As we progress further and the amount of light increases, I
become aware that the walls which enclose us like sentinels are also peppered
with mould and wear water stains as adornments. They will stand for generations
to come and yet, will never know the sunlight. We move forward, without
talking; it is stilted and awkward, I almost feel enervate.
I think back to the leather upholstery of the Range Rover and
how it felt cool to the touch; suitably cooling on such a scorching hot day,
although it had not been able to calm me or, in fact, offer any comfort at all.
My hands had still felt clammy and my shirt was starting to dampen down my
spine. The tinted windows had not allowed anyone to see in and yet it had not
prevented me from noticing the stark contrast as we had driven out of the city
and into the suburbs. I had noticed the children most prolifically: unkempt and
wild. Their dirty faces a parody of city life. They stalked one another in
their games of chase, wearing looks a mixture of determination, anger and will
power.
And yet what had drawn my attention over everything else, so
alien and foreign, had been that one white shirt hanging - amid a multitude of
other items - in a backyard, the mirror of so many others.
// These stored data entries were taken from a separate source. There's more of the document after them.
(* ===== verification/Labels.v ===== *)
(** Properties of the label table [Markers.string_marker]
    (markers.rs, lines 36-66): the labels are non-empty, pairwise distinct
    and prefix-free, so the table implements the [LabelTable] contract; the
    table is synchronizing; labels consist of upper-case letters and, for
    one marker, a space; five labels end another label.  [marker_of_string]
    (the inverse lookup) and [markers_of_words] model no code: they serve to
    state what becomes of a label that is split at white space.

    Statements over markers are closed by evaluating their decision
    procedure over the 27 variants ([finite_decide]). *)

From S2P Require Import Prelude Markers LabelTable Occurrences.

(** ** Definitions *)

(** The inverse lookup: the marker whose label is [s], if there is one. *)
Definition marker_of_string (s : string) : option Marker :=
  snd <$> list_find (λ m, string_marker m = s) (enum Marker).

(** The pairs of distinct markers of which the first label occurs inside the
    second. *)
Definition nested_labels : list (Marker * Marker) :=
  [ (Attachment, ImageAttachment); (ClassName, SimpleClassName);
    (FormattedLogging, UnformattedLog);
    (FormattedTraceback, UnformattedTraceback);
    (MethodOrVariableName, SimpleMethodOrVariableName) ].

(** The words of a text that are labels, each replaced by its marker. *)
Definition markers_of_words (s : string) : list (option Marker) :=
  marker_of_string <$> String.words s.

(** ** The laws of the contract *)

Lemma string_marker_nonempty m : string_marker m ≠ "".
Proof. by destruct m. Qed.

Lemma string_marker_prefix m1 m2 :
  string_marker m1 `str_prefix_of` string_marker m2 → m1 = m2.
Proof. revert m1 m2. finite_decide. Qed.

(** [string_marker] implements the contract of a label table. *)
#[export] Instance marker_label_table : LabelTable Marker :=
  {| label := string_marker;
     label_nonempty := string_marker_nonempty;
     label_prefix_free := string_marker_prefix |}.

#[export] Instance string_marker_Inj : Inj (=) (=) string_marker.
Proof. intros m1 m2 E. apply string_marker_prefix. by rewrite E. Qed.

(** Every label begins with an upper-case letter. *)
Lemma string_marker_head_upper m :
  ∃ c s, string_marker m = String c s ∧ is_upper c = true.
Proof. destruct m; by eexists _, _. Qed.

Lemma string_marker_infix_iff m1 m2 :
  string_marker m1 `str_infix_of` string_marker m2 ↔ m1 = m2 ∨ (m1, m2) ∈ nested_labels.
Proof. revert m1 m2. finite_decide. Qed.

(** A label that properly ends another label is one of the nested pairs. *)
Lemma string_marker_nested m1 m2 p :
  p ≠ "" → string_marker m2 = p +:+ string_marker m1 → (m1, m2) ∈ nested_labels.
Proof.
  intros Hp E.
  destruct (proj1 (string_marker_infix_iff m1 m2)) as [->|?]; [|by apply eq_sym, str_app_id_l in E|done].
  apply str_infix_iff. exists p, "". by rewrite str_app_empty_r.
Qed.

(** The table is synchronizing when the plain characters are those that are
    no upper-case letters: checked on the first character and on every
    proper end of every label. *)
Lemma markers_synchronizing : synchronizing (A:=Marker) not_upper.
Proof. finite_decide. Qed.

(** ** The inverse lookup *)

Lemma marker_of_string_Some s m : marker_of_string s = Some m ↔ string_marker m = s.
Proof.
  unfold marker_of_string. rewrite fmap_Some. split.
  - intros ([i m'] & Hf & ->). by apply list_find_Some in Hf as (_ & ? & _).
  - intros Hm.
    destruct (list_find_elem_of (λ m, string_marker m = s) (enum Marker) m)
      as [[i m'] Hf]; [apply elem_of_enum|done|].
    exists (i, m'). split; [done|]. apply list_find_Some in Hf as (_ & Hm' & _).
    cbn. apply (inj string_marker). congruence.
Qed.

Lemma marker_of_string_None s : marker_of_string s = None ↔ ∀ m, string_marker m ≠ s.
Proof.
  rewrite eq_None_not_Some. unfold is_Some. setoid_rewrite marker_of_string_Some.
  split; [intros Hs m Hm; apply Hs; by exists m|intros Hs [m Hm]; by apply (Hs m)].
Qed.

(** ** Theorems *)

(** C1: distinct markers have distinct labels. *)
Theorem string_marker_inj m1 m2 : string_marker m1 = string_marker m2 → m1 = m2.
Proof. apply (inj string_marker). Qed.

Lemma string_marker_inj_witness : UnformattedTraceback = UnformattedTraceback.
Proof. by apply (string_marker_inj UnformattedTraceback UnformattedTraceback). Defined.

(** C2: no label is a prefix of another label: a label starts the label of a
    marker only if it is the label of that marker. *)
Theorem string_marker_prefix_free m1 m2 :
  string_marker m1 `str_prefix_of` string_marker m2 ↔ m1 = m2.
Proof. split; [apply string_marker_prefix|by intros ->]. Qed.

(** C3: every label has between 4 and 26 characters; in particular no label
    is empty. *)
Theorem string_marker_length m : 4 ≤ String.length (string_marker m) ≤ 26.
Proof. destruct m; cbn; lia. Qed.

(** The bounds are attained. *)
Lemma string_marker_length_tight :
  String.length (string_marker Date) = 4 ∧
  String.length (string_marker SimpleMethodOrVariableName) = 26.
Proof. done. Qed.

(** C8: every character of every label is an upper-case ASCII letter or a
    space. *)
Theorem string_marker_charset m : str_forallb is_label_char (string_marker m) = true.
Proof. by destruct m. Qed.

(** C9: the label of [IPAddress] is the only one that contains a space. *)
Theorem string_marker_space m : space ∈ chars (string_marker m) ↔ m = IPAddress.
Proof. revert m. finite_decide. Qed.

(** C6: a label occurs inside the label of another marker exactly for the
    five pairs of [nested_labels]. *)
Theorem string_marker_infix m1 m2 :
  string_marker m1 `str_infix_of` string_marker m2 ↔ m1 = m2 ∨ (m1, m2) ∈ nested_labels.
Proof. apply string_marker_infix_iff. Qed.

(** Where a label occurs inside another one, it ends it. *)
Lemma nested_labels_suffix m1 m2 :
  (m1, m2) ∈ nested_labels → string_marker m1 `str_suffix_of` string_marker m2.
Proof. revert m1 m2. finite_decide. Qed.

(** The labels of [Log] and [Traceback] occur in no other label, which they
    would without their doubled first letters. *)
Lemma doubled_letters :
  (∀ m, string_marker Log `str_infix_of` string_marker m → m = Log) ∧
  (∀ m, string_marker Traceback `str_infix_of` string_marker m → m = Traceback) ∧
  strip_prefix "LL" (string_marker Log) = Some "LOG" ∧
  "LOG" `str_infix_of` string_marker FormattedLogging ∧
  strip_prefix "TT" (string_marker Traceback) = Some "TRACEBACK" ∧
  "TRACEBACK" `str_infix_of` string_marker FormattedTraceback.
Proof. finite_decide. Qed.

(** C10: split at white space, a label is one word, which is looked up as
    its marker; except the label of [IPAddress], which falls into two words
    neither of which is a label. *)
Theorem markers_of_words_string_marker m :
  markers_of_words (string_marker m) = if decide (m = IPAddress) then [None; None] else [Some m].
Proof. by destruct m. Qed.

(** C11: no label occurs in a lower-cased text, so a label written into such
    a text is told apart from everything that was there before. *)
Theorem string_marker_not_in_lower m s : ¬ string_marker m `str_infix_of` str_lower s.
Proof.
  intros Hin%str_infix_lower_inv. destruct (string_marker_head_upper m) as (c & r & E & Hc).
  rewrite E in Hin. apply Forall_cons in Hin as [Hc' _]. congruence.
Qed.

(** ** Examples *)

(** The labels the specification quotes, with their irregular spellings. *)
Example quoted_labels :
  string_marker FilePath = "FILEPATH" ∧ string_marker WebLink = "WEBLINK" ∧
  string_marker IPAddress = "IP ADDRESS" ∧ string_marker Log = "LLLOG" ∧
  string_marker Traceback = "TTTRACEBACK".
Proof. done. Qed.

Example marker_of_string_ex :
  marker_of_string "IP ADDRESS" = Some IPAddress ∧ marker_of_string "IPADDRESS" = None ∧
  marker_of_string "LOG" = None ∧ marker_of_string "weblink" = None.
Proof. by vm_compute. Qed.
Lemma record_size_other (k k' : string) (currentTime sizeBytes : Z)
    (h : JsMap.t (list Sample.t)) :
  k' <> k -> history_of k' (record_size k currentTime sizeBytes h) = history_of k' h.
Proof.
  intros Hne. unfold record_size.
  destruct (size_changed (history_of k (ensure_history k h)) sizeBytes).
  - rewrite history_of_set. apply String.eqb_neq in Hne. rewrite Hne.
    apply history_of_ensure.
  - apply history_of_ensure.
Qed.

Lemma record_size_last (k : string) (currentTime sizeBytes : Z)
    (h : JsMap.t (list Sample.t)) :
  last_bytes (history_of k (record_size k currentTime sizeBytes h)) = Some sizeBytes.
Proof.
  unfold record_size. rewrite (history_of_ensure k k h).
  destruct (size_changed (history_of k h) sizeBytes) eqn:Hc.
  - rewrite history_of_set, String.eqb_refl. unfold filteredHistory.
    rewrite filter_app. cbn [filter Sample.timestamp].
    replace (currentTime - thirtyDays <? currentTime) with true
      by (symmetry; apply Z.ltb_lt; unfold thirtyDays; lia).
    unfold last_bytes. now rewrite lastEntry_last.
  - rewrite history_of_ensure. unfold size_changed in Hc. unfold last_bytes.
    destruct (lastEntry (history_of k h)) as [e|]; [|discriminate].
    simpl. apply negb_false_iff, Z.eqb_eq in Hc. now rewrite Hc.
Qed.

Lemma push_size_other (k k' : string) (time sizeBytes : Z) (h : JsMap.t (list Sample.t)) :
  k' <> k -> history_of k' (push_size k time sizeBytes h) = history_of k' h.
Proof.
  intros Hne. unfold push_size. rewrite history_of_set.
  apply String.eqb_neq in Hne. rewrite Hne. apply history_of_ensure.
Qed.

Lemma push_size_same (k : string) (time sizeBytes : Z) (h : JsMap.t (list Sample.t)) :
  history_of k (push_size k time sizeBytes h)
  = history_of k h ++ [Sample.mk time sizeBytes].
Proof.
  unfold push_size. now rewrite history_of_set, String.eqb_refl, history_of_ensure.
Qed.

Lemma push_size_last (k : string) (time sizeBytes : Z) (h : JsMap.t (list Sample.t)) :
  last_bytes (history_of k (push_size k time sizeBytes h)) = Some sizeBytes.
Proof.
  rewrite push_size_same. unfold last_bytes. now rewrite lastEntry_last.
Qed.

Lemma local_dir_agrees (obs : string -> DirObs.t) (s : State) (localDir : string) :
  history_agrees (localCacheTemp s) (localSizeHistory s) ->
  history_agrees (localCacheTemp (local_dir obs s localDir))
                 (localSizeHistory (local_dir obs s localDir)).
Proof.
  intros Hinv. unfold local_dir.
  destruct (negb (DirObs.existsSync (obs localDir))); [exact Hinv|].
  destruct (DirObs.getDirectorySize (obs localDir)) as [message|sizeBytes]; [exact Hinv|].
  simpl. intros k e b Hget Hb.
  destruct (String.eqb_spec k localDir) as [->|Hne].
  - rewrite JsMapFacts.get_set_same in Hget. injection Hget as <-. simpl in Hb.
    injection Hb as <-. apply record_size_last.
  - rewrite JsMapFacts.get_set_other in Hget by assumption.
    rewrite record_size_other by assumption. now apply (Hinv k e b).
Qed.
(** * TfRLTrainer: the TensorFlow binding of the RLlib trainer

    A shallow embedding of [rllib/core/rl_trainer/tf/tf_rl_trainer.py].

    The file is glue code: every method of [TfRLTrainer] sequences calls
    into collaborators (the TensorFlow runtime, the [RLTrainer] base
    class, the multi-agent module, numpy).  The embedding keeps the
    collaborators abstract, as the operations of a [Framework] and of a
    record of [Collaborators], and models what the file itself decides:
    the order of the calls, the context ([tf.GradientTape],
    [strategy.scope]) each call is made in, the data passed from one
    call to the next, and the exceptions the file's own code raises.

    Methods are computations in a state-and-exception monad [M].  The
    state holds the trainer object ([self]), the runtime state of the
    framework, the stack of open [with] blocks and a log of the calls
    made so far. *)

From stdpp Require Import gmap strings list fin_maps.

Local Open Scope Z_scope.

(** ** Plain data *)

(** A [ModuleID] is a [string].  A [ParamRef], the hashable identity
    [param.ref()] of a variable, is a [positive]. *)

Inductive DType := float32 | float64 | int32 | int64 | bool_.

(** Values of the [optimizer_config] mapping ([Mapping[str, Any]]).  A
    float literal is kept as written: [1e-3] is [PyFloat 1 (-3)]. *)
Inductive PyValue :=
  | PyFloat (mantissa exponent : Z)
  | PyInt (n : Z)
  | PyStr (s : string)
  | PyNone.

Inductive OptimizerCls :=
  | Adam                              (* tf.keras.optimizers.Adam *)
  | OptimizerNamed (name : string).   (* any other optimizer class *)

(** An optimizer object, as far as this file constructs it:
    [optimizer_cls(learning_rate=lr)]. *)
Record Optimizer := {
  opt_cls : OptimizerCls;
  learning_rate : PyValue;
}.

(** Keys of the dictionaries the file subscripts. *)
Inductive Key :=
  | KStr (s : string)
  | KRef (r : positive).

(** Exceptions raised by the code of this file. *)
Inductive exn :=
  | ValueError (msg : string)
  | KeyError (k : Key)
  | TypeError (msg : string)
  | AttributeError (attr : string).
Lemma collect_Forall (P : Path -> Prop) (f : Path -> option (list Path))
  (cs : list Path) (ls : list Path) :
  (forall c l, In c cs -> f c = Some l -> Forall P l) ->
  collect f cs = Some ls -> Forall P ls.
Proof.
  revert ls; induction cs as [|c cs IH]; simpl; intros ls Hf H.
  - inversion H; constructor.
  - destruct (f c) as [l|] eqn:E; [|discriminate].
    destruct (collect f cs) as [ls'|]; [|discriminate].
    inversion H; subst. apply Forall_app. split; eauto.
Qed.

(** Every item of a walk of [d] is an entry of [d] or of a directory
    below it. *)
Lemma rglob_list_parents (s : fs) :
  forall k d l, rglob_list k s d = Some l ->
                Forall (fun p => p <> [] /\ within d (PurePath.parent p)) l.
Proof.
  induction k as [|k IH]; intros d l H; simpl in H; [discriminate|].
  destruct (lookup s d) as [[f|b]|]; try discriminate.
  destruct (collect _ _) as [ls|] eqn:E; [|discriminate].
  inversion H; subst. apply Forall_app. split.
  - apply Forall_forall. intros p Hp. apply listdir_child in Hp.
    destruct Hp as [H1 H2]. split; auto. rewrite H2. apply within_refl.
  - eapply collect_Forall; [|exact E]. intros c l Hc Hl. simpl.
    apply IH in Hl. eapply Forall_impl; [|exact Hl]. simpl.
    intros p [H1 H2]. split; auto.
    apply subdir_child in Hc. destruct Hc as (Hc1 & Hc2 & _).
    apply (within_child d c Hc1 Hc2). assumption.
Qed.

Lemma scandir_dir (d : Path) (w : world) (b : bool) :
  lookup (files w) d = Some (Dir b) ->
  scandir d w = (Val (listdir (files w) d), w).
Proof. intros H. unfold scandir. mred. rewrite H. reflexivity. Qed.

Section Walk.

Context {A : Type} (body : Path -> A -> M A).
Hypothesis body_tidy : tidy body.

Lemma visit_pruned (Pd : Path -> Prop) (p : Path) (st : list Path * A) (w : world) :
  p <> [] -> Pd (PurePath.parent p) ->
  pruned_by Pd (files w) (files (snd (visit body p st w))).
Proof.
  intros H1 H2. unfold visit.
  destruct (existsb (PurePath.eqb p) (fst st)); simpl; [apply pruned_by_refl|].
  unfold bind. pose proof (body_tidy p (snd st) w) as Ht.
  destruct (body p (snd st) w) as [[a|e|] w']; simpl in *;
    (destruct Ht as [-> | (f & Hf & ->)];
     [apply pruned_by_refl | eapply pruned_by_remove; eauto]).
Qed.

Lemma for_each_visit_pruned (Pd : Path -> Prop) (l : list Path) :
  Forall (fun p => p <> [] /\ Pd (PurePath.parent p)) l ->
  forall st w, pruned_by Pd (files w) (files (snd (for_each (visit body) l st w))).
Proof.
  induction 1 as [|p l [H1 H2] Hl IH]; intros st w; simpl.
  - apply pruned_by_refl.
  - unfold bind. pose proof (visit_pruned Pd p st w H1 H2) as Hv.
    destruct (visit body p st w) as [[st'|e|] w']; simpl in *; auto.
    eapply pruned_by_trans; [exact Hv | apply IH].
Qed.

Lemma NoDup_map_fst_filter {X Y} (g : X * Y -> bool) (l : list (X * Y)) :
  NoDup (map fst l) -> NoDup (map fst (filter g l)).
Proof.
  induction l as [|e l IH]; simpl; intros H; [constructor|].
  inversion H as [|? ? Hn Hl]; subst.
  destruct (g e); simpl; auto. constructor; auto.
  intros Hin. apply Hn. apply in_map_iff in Hin.
  destruct Hin as (e' & <- & He'). apply filter_In in He'.
  apply in_map. tauto.
Qed.
(** * A users proxy in front of the Backendless REST API (backend.py)

    The Flask application of [backend.py] has five routes.  Each one
    validates the incoming request, issues at most one HTTP call to the
    fixed upstream collection with the [requests] library and reshapes the
    answer with [backendless_response].

    The embedding below follows the Python text route by route:
    - JSON values are the Python values that [json.loads] produces
      (dictionaries are finite maps with string keys);
    - a handler is a computation in the monad [py], whose only effects are
      raising a Python exception and calling [requests.get/post/put/delete];
    - [run] interprets a handler against an upstream and returns what Flask
      sends back together with the list of upstream calls that were issued.

    The [app.logger] lines write to the log only and are left out. *)

From Stdlib Require Import ZArith String Ascii Bool.
From Stdlib Require Import Floats.SpecFloat.
From stdpp Require Import gmap strings list fin_maps.

Local Open Scope Z_scope.
Local Open Scope string_scope.

(** ** JSON values as Python sees them *)

Local Set Warnings "-register-all".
A terror-fuelled shriek pierces the silence and dies as
quickly as it came. We do not look at each other. We continue on towards our
destination. We know that this does not concern us. And yet, the noise triggers a memory – one I
had thought had been long since repressed, silenced by my shrink. It is a sound
reminiscent of the one my mother wailed out one winter morning. It is the noise
which had always preceded the image of my father’s limp and lifeless body,
suspended by a rope attached to the rafters in our barn; a chair lying on its
side.
I feel the stain of melancholy seeping through me as we
approach the door. Sweating more profusely now I loosen my tie a touch and hope
that it is not noticeable by both those around me and those who will watch. A
man wearing a white coat, glasses and a clipboard exits the room, everything
about him looking clinical. I think that he is the exact antithesis of this
corridor, this place. He nods towards me knowingly, confirming that all is
ready, before striding purposefully past us.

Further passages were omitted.